Apesar da pressão a que se tem assistido para que o referendo se realize, a verdade é que o resultado é incerto. Há muitas pessoas que não querem a independência. Até porque, como nota Sílvia, particularmente em Barcelona, onde vivem 1,6 milhões de pessoas – a Catalunha tem uma população total de 7,5 milhões – “há muita imigração vinda do resto de Espanha”.
Tanto Mireia como Sílvia são a favor da independência da Catalunha. Isto porque, para Sílvia, a Catalunha tem “um sentimento de povo muito forte”, com “língua, cultura e tradições” próprias. “Não nos identificamos com os touros nem com as sevilhanas”, exemplifica.
A catalã aponta ainda que “Espanha em si é feita de muitas pequenas diferenças” e de identidades diferentes. Se assim não fosse, talvez fizesse sentido englobar tudo e “fazer uma nação espanhola”. Mas, como não é isso que acontece, “defendo a independência”, confessa.
Mireia vai mais longe e acusa mesmo o governo espanhol de não deixar que o referendo se realize por acreditar “que o sim vai ganhar”, o que representaria uma ameaça.

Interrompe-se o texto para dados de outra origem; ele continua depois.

(** [try { m } finally { f }] *)
Definition try_finally {A} (m : M A) (f : M unit) : M A :=
  let (w, r) := m in
  let (w', r') := f in
  (app w w', match r' with inl e => inl e | inr _ => r end).

Notation "x <- c1 ;; c2" := (bind c1 (fun x => c2))
  (at level 61, c1 at next level, right associativity).
Notation "c1 ;; c2" := (bind c1 (fun _ => c2))
  (at level 61, right associativity).

(** Actions and result of a computation. *)
Definition actions {A} (m : M A) : list Action := fst m.
Definition outcome {A} (m : M A) : Exn + A := snd m.

(* ------------------------------------------------------------------ *)
(** ** The network *)

(** A response body: text that [JSON.parse] accepts, given by the value
    it parses to, or text it rejects (for instance an HTML error page). *)
Inductive Body : Type :=
| BodyJson (v : JVal)
| BodyText (raw : string).

Record Response : Type := mkResponse { status : Z; body : Body }.

(** [response.ok] *)
Definition resp_ok (r : Response) : bool := (200 <=? status r)%Z && (status r <=? 299)%Z.

(** What [fetch(url)] settles to: a response, or a rejection (network
    failure) with the engine's [TypeError] message. *)
Inductive FetchOutcome : Type :=
| Resp (r : Response)
| NetErr (msg : string).

Definition Net : Type := string -> FetchOutcome.

(** Message of the [SyntaxError] [JSON.parse] raises on rejected text
    (V8 wording). *)
Definition json_syntax_message (raw : string) : string :=
  match raw with
  | EmptyString => "Unexpected end of JSON input"
  | String c _ => "Unexpected token '" ++ String c "" ++ "' in JSON"
  end.

(** [await fetch(url)] *)
Definition fetch_ (net : Net) (url : string) : M Response :=
  emit (Fetch url) ;;
  match net url with
  | Resp r => ret r
  | NetErr msg => throw (TypeError_ msg)
  end.

(** [await response.json()] *)
Definition response_json (r : Response) : M JVal :=
  match body r with
  | BodyJson v => ret v
  | BodyText raw => throw (SyntaxError_ (json_syntax_message raw))
  end.

(* ------------------------------------------------------------------ *)
(** ** [SystemMonitor] *)

Definition admin_msg : string := "Administrative privileges required".
Definition fetch_failed_msg : string := "Failed to fetch system data".
Definition escalation_failed_msg : string := "Failed to obtain administrative access".

(** [const fetchData = async () => { ... }] (lines 36-59). *)
Definition fetchData (net : Net) : M unit :=
  try_finally
    (try_catch
       (emit (SetLoading true) ;;
        response <- fetch_ net "/api/current" ;;
        (if negb (resp_ok response) then
           cond <- (if (status response =? 401)%Z then ret true
                    else if (status response =? 500)%Z then
                      j <- response_json response ;;
                      sa <- lift (js_get j "suggest_admin") ;;
                      ret (truthy sa)
                    else ret false) ;;
           if cond then throw (Error_ admin_msg)
           else throw (Error_ fetch_failed_msg)
         else ret tt) ;;
        result <- response_json response ;;
        emit (SetData result) ;;
        emit (SetError None))
       (fun err => emit (SetError (Some (message err)))))
    (emit (SetLoading false)).

(** [const handleRetryWithAdmin = async () => { ... }] (lines 61-70).
    The inner [fetchData()] is not awaited; it never rejects, so its
    steps are simply those of the call. *)
Definition handleRetryWithAdmin (net : Net) : M unit :=
  try_catch
    (response <- fetch_ net "/retry_with_admin" ;;
     if resp_ok response then fetchData net else ret tt)
    (fun _ => emit (SetError (Some escalation_failed_msg))).

(** Component state: [data], [loading], [error]. *)
Record State : Type := mkState { data : JVal; loading : bool; error : option string }.

(** [useState(null)], [useState(true)], [useState(null)]. *)
Definition init_state : State := mkState JNull true None.

Definition apply_action (s : State) (a : Action) : State :=
  match a with
  | SetLoading b => mkState (data s) b (error s)
  | SetData v => mkState v (loading s) (error s)
  | SetError e => mkState (data s) (loading s) e
  | Fetch _ => s
  end.

Definition apply_actions (s : State) (w : list Action) : State :=
  fold_left apply_action w s.

(** What [SystemMonitor] renders. *)
Inductive View : Type :=
| Spinner                                  (** the [Loader2] card *)
| ErrorView (msg : string) (retry_button : bool)
| DataView (lines : list string)           (** text lines, in order *)
| RenderCrash (e : Exn).                   (** render threw *)

Fixpoint map_child (ws : list JVal) : Exn + list string :=
  match ws with
  | [] => inr []
  | w :: rest =>
      match render_child w, map_child rest with
      | inr a, inr b => inr (a :: b)
      | inl e, _ | _, inl e => inl e
      end
  end.

Definition sbind {A B} (r : Exn + A) (f : A -> Exn + B) : Exn + B :=
  match r with inl e => inl e | inr a => f a end.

Já Natxo é mais cauteloso e acredita que ser ou não a favor da independência é uma decisão que requer uma reflexão profunda – e privada. Mas também este catalão-português nota que “Espanha é um aglomerado” de diferentes identidades culturais. Resta, então, esperar para ver o resultado do referendo, e o que isso poderá significar.